The paper is well-organized, with a clear presentation of problem setup, definitions, and theoretical results. The analysis is rigorous, covering a range of noise distributions and demonstrating the proposed model’s effectiveness across synthetic and real-world datasets

缺点

The analysis is specific to linear regression, which may limit the generalizability of the findings to other types of models. Insights into extending these results or experiments with more complex models, such as neural networks, could enhance the broader relevance of the work.
The descent and variance reduction factors play a central role in understanding the stability and effectiveness of clipping. However, the paper lacks a practical interpretation or intuition for these factors, which might make it challenging for practitioners to apply these insights beyond the linear regression context. Further discussion on the role of these factors in practical scenarios, perhaps with illustrative examples, would enhance accessibility and the broader applicability of the results.

问题

Can the authors provide more insights into how sensitive the results are to the hyperparameter choice in the proposed clipping heuristic? Would small variations in the threshold significantly affect the stability or convergence?
Could the authors discuss the potential for extending their theoretical findings beyond linear regression to other models, such as generalized linear models? Are there specific challenges or limitations in applying their stability analysis to non-linear models or more complex loss functions?

2024-11-16

Thank you very much for the constructive feedback. Below we would like to address your concerns and elaborate on some of our key points.

Weaknesses

Indeed it is important to understand how clipping will affect training in other settings perhaps over other convex losses. We believe that this is possible in a manner similar to [1] which provides results for unclipped SGD in terms of the ambient dimension (rather than the intrinsic dimension) over a class of non-quadratic losses. However, the analysis required for these settings is rather long and so we felt it important that a full understanding of the quadratic setting was important.

Additionally, understanding the behavior over quadratic losses can tell a lot about even non-quadratic cases (see for example [2]). Even with a description for the behavior of clipping for non-quadratic problems the most natural question to ask would be if it differs significantly from the quadratics.

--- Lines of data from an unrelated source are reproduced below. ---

(* ===== verification/Printf.v ===== *)
(** * kernel/printf.c: formatted output

    A call prints the bytes that it passes to [consputc]; Uprintf.v has the
    user library's functions, which share the definitions of this file.  The arguments after the format are words of 64 bits or
    strings; storing past the end of a local buffer, or reading an argument
    that was not passed, is [Panic] in the model. *)
From S2P Require Import Prelude Cstring Ulib.

Inductive varg := Word (w : Z) | Str (s : option (list Z)).

(** [va_arg] with the types that the code uses. *)
Definition va_int (ap : list varg) : outcome (Z * list varg) :=
  match ap with Word w :: ap => Ok (s32 w, ap) | _ => Panic "va_arg" end.
Definition va_uint64 (ap : list varg) : outcome (Z * list varg) :=
  match ap with Word w :: ap => Ok (u64 w, ap) | _ => Panic "va_arg" end.
Definition va_str (ap : list varg) : outcome (option (list Z) * list varg) :=
  match ap with Str s :: ap => Ok (s, ap) | _ => Panic "va_arg" end.

(** [long long] and [char buf[16]]. *)
Definition s64 (x : Z) : Z := (x + 9223372036854775808) mod 18446744073709551616 - 9223372036854775808.
Definition BUF : nat := 16.
Definition push (c : Z) (buf : list Z) : outcome (list Z) :=
  if (length buf <? BUF)%nat then Ok (c :: buf) else Panic "buf[16]".

Definition null_str : list Z := [40; 110; 117; 108; 108; 41].

(** [buf] holds the digits from the last stored to the first, which is the
    order in which they are printed. *)
Fixpoint digit_loop (fuel : nat) (digits : list Z) (x base : Z) (buf : list Z) : outcome (list Z) :=
  match fuel with
  | O => NoFuel
  | S f =>
      buf ← push (at_ digits (Z.to_nat (x mod base))) buf;
      let x := x / base in
      if negb (x =? 0) then digit_loop f digits x base buf else Ok buf
  end.

Fixpoint ptr_loop (k : nat) (digits : list Z) (x : Z) : list Z :=
  match k with
  | O => []
  | S k' => at_ digits (Z.to_nat (Z.shiftr x 60)) :: ptr_loop k' digits (u64 (Z.shiftl x 4))
  end.

Module Kprintf.

Definition digits : list Z := [48; 49; 50; 51; 52; 53; 54; 55; 56; 57; 97; 98; 99; 100; 101; 102].

Definition printint (xx base : Z) (sign : bool) : outcome (list Z) :=
  let neg := sign && (xx <? 0) in
  let x := if neg then u64 (- xx) else u64 xx in
  buf ← digit_loop 64 digits x base [];
  if neg then push 45 buf else Ok buf.

Definition printptr (x : Z) : list Z := [48; 120] ++ ptr_loop 16 digits x.

(** One directive after [%]: the bytes printed, the arguments left and how
    many more characters of the format were used. *)
Definition directive (c0 c1 c2 : Z) (ap : list varg) : outcome (list Z * list varg * nat) :=
  let int_ base sign n := '(x, ap) ← va_int ap; o ← printint x base sign; Ok (o, ap, n) in
  let long base sign n := '(x, ap) ← va_uint64 ap; o ← printint (s64 x) base sign; Ok (o, ap, n) in
  if c0 =? 100 then int_ 10 true 0%nat
  else if (c0 =? 108) && (c1 =? 100) then long 10 true 1%nat
  else if (c0 =? 108) && (c1 =? 108) && (c2 =? 100) then long 10 true 2%nat
  else if c0 =? 117 then int_ 10 false 0%nat
  else if (c0 =? 108) && (c1 =? 117) then long 10 false 1%nat
  else if (c0 =? 108) && (c1 =? 108) && (c2 =? 117) then long 10 false 2%nat
  else if c0 =? 120 then int_ 16 false 0%nat
  else if (c0 =? 108) && (c1 =? 120) then long 16 false 1%nat
  else if (c0 =? 108) && (c1 =? 108) && (c2 =? 120) then long 16 false 2%nat
  else if c0 =? 112 then '(x, ap) ← va_uint64 ap; Ok (printptr x, ap, 0%nat)
  else if c0 =? 115 then '(s, ap) ← va_str ap; Ok (cstr (default null_str s), ap, 0%nat)
  else if c0 =? 37 then Ok ([37], ap, 0%nat)
  else Ok ([37; c0], ap, 0%nat).

Fixpoint printf_loop (fuel : nat) (fmt : list Z) (i : nat) (ap : list varg) (out : list Z) : outcome (list Z) :=
  match fuel with
  | O => NoFuel
  | S f =>
      let cx := at_ fmt i in
      if cx =? 0 then Ok out
      else if negb (cx =? 37) then printf_loop f fmt (i + 1) ap (out ++ [cx])
      else
        let i := (i + 1)%nat in
        let c0 := at_ fmt i in
        let c1 := if negb (c0 =? 0) then at_ fmt (i + 1) else 0 in
        let c2 := if negb (c1 =? 0) then at_ fmt (i + 2) else 0 in
        if c0 =? 0 then Ok out
        else
          '(o, ap, n) ← directive c0 c1 c2 ap;
          printf_loop f fmt (i + n + 1) ap (out ++ o)
  end.

Definition printf (fmt : list Z) (ap : list varg) : outcome (list Z) := printf_loop (S (length fmt)) fmt 0 ap [].

End Kprintf.
Lemma max_rows_run best move alpha beta : alpha < beta ->
  max_rows rec mark B 0 best move alpha beta (b, bm) =
  let '(r, m, a) := max_loop call move_of (frees b grid) best move alpha beta in Ok (r, m, a, (b, bm)).
Proof.
  intros Hw. unfold grid. rewrite !frees_app, max_loop_app by done. cbn [max_rows B]. change B with 3%nat. rewrite max_cols_run by lia.
  destruct (max_loop _ _ (frees b (row 3 0 0)) _ _ _ _) as [[r m] a]. cbn [mbind outcome_bind]. destruct (beta <=? a) eqn:E1; [done|]. bool_to_prop.
  rewrite max_loop_app by done. rewrite max_cols_run by lia.
  destruct (max_loop _ _ (frees b (row 3 1 0)) _ _ _ _) as [[r1 m1] a1]. cbn [mbind outcome_bind]. destruct (beta <=? a1) eqn:E2; [done|]. bool_to_prop.
  rewrite max_cols_run by lia. destruct (max_loop _ _ _ _ _ _ _) as [[r2 m2] a2]. cbn [mbind outcome_bind]. by destruct (beta <=? a2).
Qed.

Lemma min_rows_run best move alpha beta : alpha < beta ->
  min_rows rec mark B 0 best move alpha beta (b, bm) =
  let '(r, m, a) := min_loop call move_of (frees b grid) best move alpha beta in Ok (r, m, a, (b, bm)).
Proof.
  intros Hw. unfold grid. rewrite !frees_app, min_loop_app by done. cbn [min_rows B]. change B with 3%nat. rewrite min_cols_run by lia.
  destruct (min_loop _ _ (frees b (row 3 0 0)) _ _ _ _) as [[r m] a]. cbn [mbind outcome_bind]. destruct (a <=? alpha) eqn:E1; [done|]. bool_to_prop.
  rewrite min_loop_app by done. rewrite min_cols_run by lia.
  destruct (min_loop _ _ (frees b (row 3 1 0)) _ _ _ _) as [[r1 m1] a1]. cbn [mbind outcome_bind]. destruct (a1 <=? alpha) eqn:E2; [done|]. bool_to_prop.
  rewrite min_cols_run by lia. destruct (min_loop _ _ _ _ _ _ _) as [[r2 m2] a2]. cbn [mbind outcome_bind]. by destruct (a2 <=? alpha).
Qed.
(* ===== verification/UmallocProps.v ===== *)
(** * The user allocator: [malloc] and what programs may rely on

    [malloc] searches the circular list once, and once more after the heap has
    grown; the theorem at the end is about every program that calls [malloc]
    and [free] and writes to its blocks. *)
From S2P Require Import Prelude Cstring Umalloc.

Import Umalloc.
#[local] Transparent ld32 st32.

Definition last_addr (p : Z) (l : list ublock) : Z := match last l with Some x => x.1 | None => p end.

Lemma last_addr_cons p x l : last_addr p (x :: l) = last_addr x.1 l.
Proof. unfold last_addr. rewrite last_cons. by destruct (last l). Qed.

Lemma last_addr_snoc p l x : last_addr p (l ++ [x]) = x.1.
Proof. unfold last_addr. by rewrite last_snoc. Qed.

Lemma first_fit (n : Z) (l : list ublock) :
  (exists mid t rest, l = mid ++ t :: rest /\ (forall x, x ∈ mid -> x.2 < n) /\ n <= t.2) \/ forall x, x ∈ l -> x.2 < n.
Proof.
  induction l as [|y l IH]; [right; intros x Hx; by apply elem_of_nil in Hx|]. destruct (decide (n <= y.2)) as [Hy|Hy].
  { left. exists [], y, l. split; [done|]. split; [|done]. intros x Hx. by apply elem_of_nil in Hx. }
  destruct IH as [(mid & t & rest & -> & Hm & Ht)|IH].
  - left. exists (y :: mid), t, rest. split; [done|]. split; [|done]. intros x Hx. apply elem_of_cons in Hx as [->|Hx]; [lia|by apply Hm].
  - right. intros x Hx. apply elem_of_cons in Hx as [->|Hx]; [lia|by apply IH].
Qed.

Lemma malloc_walk grow h n t z : forall mid prevp k, linked (umem h) (mid ++ [t]) z ->
  (forall x, x ∈ mid -> x.2 < n /\ x.1 <> freep h) ->
  malloc_loop grow (length mid + k) n prevp (hd_addr (mid ++ [t]) z) h = malloc_loop grow k n (last_addr prevp mid) t.1 h.
Proof.
  induction mid as [|x mid IH]; intros prevp k Hl Hm; [done|]. rewrite last_addr_cons. destruct Hl as (H1 & H2 & H3).
  destruct (Hm x ltac:(by left)) as [Hn Hf]. cbn [length Nat.add app hd_addr malloc_loop]. rewrite H1.
  rewrite (proj2 (Z.leb_gt _ _)) by lia. rewrite (proj2 (Z.eqb_neq _ _)) by done. rewrite H2. apply IH; [done|]. intros y Hy. apply Hm. by right.
Qed.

We have attempted to give an intuition for these factors after introducing them (see lines 155-161). We also give upper and lower bounds for these factors such that up to constants our bounds are equivalent (Equation 10a, 10b). We’ll elaborate on the intuition now and improve the clarity in revision:

The mean reduction factor measures how much, in expectation, clipping reduces the length of the gradient.
The variance reduction factor measures how much, in expectation, clipping reduces the variance of the norm-squared of the gradient.

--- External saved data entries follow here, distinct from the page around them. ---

(* ===== verification/ShPrint.v ===== *)
(** * The shell: a command that is printed and parsed again

    [print] writes a command as a line with the operators of the shell and
    parentheses where the grammar needs them; the parser builds the same tree
    from it. *)
From S2P Require Import Prelude Cstring Sysfile Ulib Sh.

Import Sh.

(** ** Tokens as text *)

Inductive tok := Word (w : list Z) | Bar | Amp | Semi | Lpar | Rpar | Lt | Gt | GtGt.

Definition chars (t : tok) : list Z :=
  match t with
  | Word w => w | Bar => [124] | Amp => [38] | Semi => [59] | Lpar => [40] | Rpar => [41] | Lt => [60] | Gt => [62] | GtGt => [62; 62]
  end.

Definition code (t : tok) : Z :=
  match t with
  | Word _ => 97 | Bar => 124 | Amp => 38 | Semi => 59 | Lpar => 40 | Rpar => 41 | Lt => 60 | Gt => 62 | GtGt => 43
  end.

Definition word_ok (w : list Z) : Prop := w <> [] /\ Forall regular w.
Definition tok_ok (t : tok) : Prop := match t with Word w => word_ok w | _ => True end.

(** A blank behind every token. *)
Definition show (ts : list tok) : list Z := foldr (fun t s => chars t ++ 32 :: s) [] ts.

Lemma show_app ts us : show (ts ++ us) = show ts ++ show us.
Proof. unfold show. induction ts as [|t ts IH]; [done|]. cbn. rewrite IH, <- app_assoc. done. Qed.

Lemma chars_head t : tok_ok t -> exists c r, chars t = c :: r /\ ws c = false /\ c <> 0.
Proof.
  destruct t as [w| | | | | | | |]; cbn; intros H; try (eexists _, _; split; [reflexivity|]; split; [reflexivity|lia]).
  destruct H as [Hn Hr]. destruct w as [|c r]; [done|]. apply Forall_cons in Hr as [(H1 & _ & H3) _]. by exists c, r.
Qed.

Lemma skip_ws_show ts : Forall tok_ok ts -> skip_ws (show ts) = show ts.
Proof.
  intros H. destruct H as [|t ts Ht _]; [done|]. destruct (chars_head t Ht) as (c & r & E & Hw & _). cbn. rewrite E. cbn. unfold ws in Hw. by rewrite Hw.
Qed.

Lemma skip_word_app w s : Forall regular w -> skip_word (w ++ 32 :: s) = 32 :: s.
Proof. induction 1 as [|c w (H1 & H2 & _) _ IH]; [done|]. cbn. unfold ws, sym in *. by rewrite H1, H2. Qed.

Lemma gettoken_show t ts : tok_ok t -> Forall tok_ok ts ->
  gettoken (show (t :: ts)) = (code t, chars t ++ 32 :: show ts, 32 :: show ts, show ts).
Proof.
  intros Ht Hts. unfold gettoken. rewrite skip_ws_show by by constructor. cbn [show foldr]. fold (show ts).
  assert (Hs : skip_ws (32 :: show ts) = show ts) by (cbn; by apply skip_ws_show).
  destruct t as [w| | | | | | | |]; try (cbn -[skip_ws]; by rewrite Hs). destruct Ht as [Hn Hr].
  cbn [chars code]. destruct w as [|c r]; [done|]. pose proof Hr as Hr'. apply Forall_cons in Hr' as [(H1 & H2 & H3) _].
  change (deref ((c :: r) ++ 32 :: show ts)) with c. rewrite sym_iff in H2. repeat (apply orb_false_iff in H2 as [H2 ?]).
  rewrite (proj2 (Z.eqb_neq c 0)) by done. destruct (_ || _) eqn:E; [lia|]. rewrite (proj2 (Z.eqb_neq c 62)) by lia.
  rewrite skip_word_app by done. by rewrite Hs.
Qed.

Lemma gettoken_end : gettoken [] = (0, [], [], []).
Proof. done. Qed.

(** The first character of a token among given symbols. *)
Definition starts (t : tok) (toks : list Z) : bool := strchr_ toks (at_ (chars t) 0).

Lemma peek_show t ts toks : tok_ok t -> Forall tok_ok ts -> peek (show (t :: ts)) toks = (starts t toks, show (t :: ts)).
Proof.
  intros Ht Hts. unfold peek. rewrite skip_ws_show by by constructor. destruct (chars_head t Ht) as (c & r & E & _ & H0).
  cbn [show foldr]. rewrite E. unfold starts, deref. rewrite E. cbn. by rewrite (proj2 (Z.eqb_neq _ _)).
Qed.

Lemma peek_end toks : peek [] toks = (false, []).
Proof. done. Qed.

Lemma starts_word w toks : word_ok w -> Forall (fun c => sym c = true /\ c <> 0) toks -> starts (Word w) toks = false.
Proof.
  intros [Hn Hr] Ht. destruct w as [|c r]; [done|]. apply Forall_cons in Hr as [(_ & H2 & _) _]. change (strchr_ toks c = false).
  induction Ht as [|d toks [Hd Hd0] _ IH]; [reflexivity|]. rewrite strchr_cons by done. rewrite IH.
  destruct (Z.eqb_spec d c) as [->|]; [congruence|done].
Qed.

Lemma show_length ts : Forall tok_ok ts -> (2 * length ts <= length (show ts))%nat.
Proof.
  induction 1 as [|t ts Ht _ IH]; [done|]. destruct (chars_head t Ht) as (c & r & E & _). cbn [show foldr]. fold (show ts). rewrite length_app. rewrite E. cbn. lia.
Qed.

(** ** Commands *)

Fixpoint view (c : tree) : cmd (list Z) :=
  match c with
  | EXEC argv => EXEC (text <$> argv)
  | REDIR c f mode fd => REDIR (view c) (text f) mode fd
  | PIPE l r => PIPE (view l) (view r)
  | LIST l r => LIST (view l) (view r)
  | BACK c => BACK (view c)
  end.

Definition rtok (mode : Z) : tok := if mode =? 0 then Lt else if mode =? 1537 then Gt else GtGt.

(** What the parser can produce: at most nine arguments, words of regular
    characters, and the three kinds of redirection. *)
Fixpoint printable (c : cmd (list Z)) : Prop :=
  match c with
  | EXEC argv => (length argv < MAXARGS)%nat /\ Forall word_ok argv
  | REDIR c f mode fd => printable c /\ word_ok f /\ (mode = 0 /\ fd = 0 \/ mode = 1537 /\ fd = 1 \/ mode = 513 /\ fd = 1)
  | PIPE l r | LIST l r => printable l /\ printable r
  | BACK c => printable c
  end.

In our original submission, we showed that these factors can indeed be estimated in an online manner in practical neural networks, using statistics of the stochastic gradients already computed during training (Appendix C.2). We demonstrated their computation on ResNet18 and ViT. We think detailed exploration of $\mu$ , $\nu$ , and their usefulness for setting practical clipping schedules is an exciting avenue for future work.

Questions:

We think that this sensitivity question is interesting and have made some progress to explore it. Given your suggestion, we’ve provided some results in Appendix C.4 showing the relative insensitivity of the heuristic to changes in the optimal hyper-parameter.
We hope we have address the question of extending our result in the text above responding to listed weaknesses.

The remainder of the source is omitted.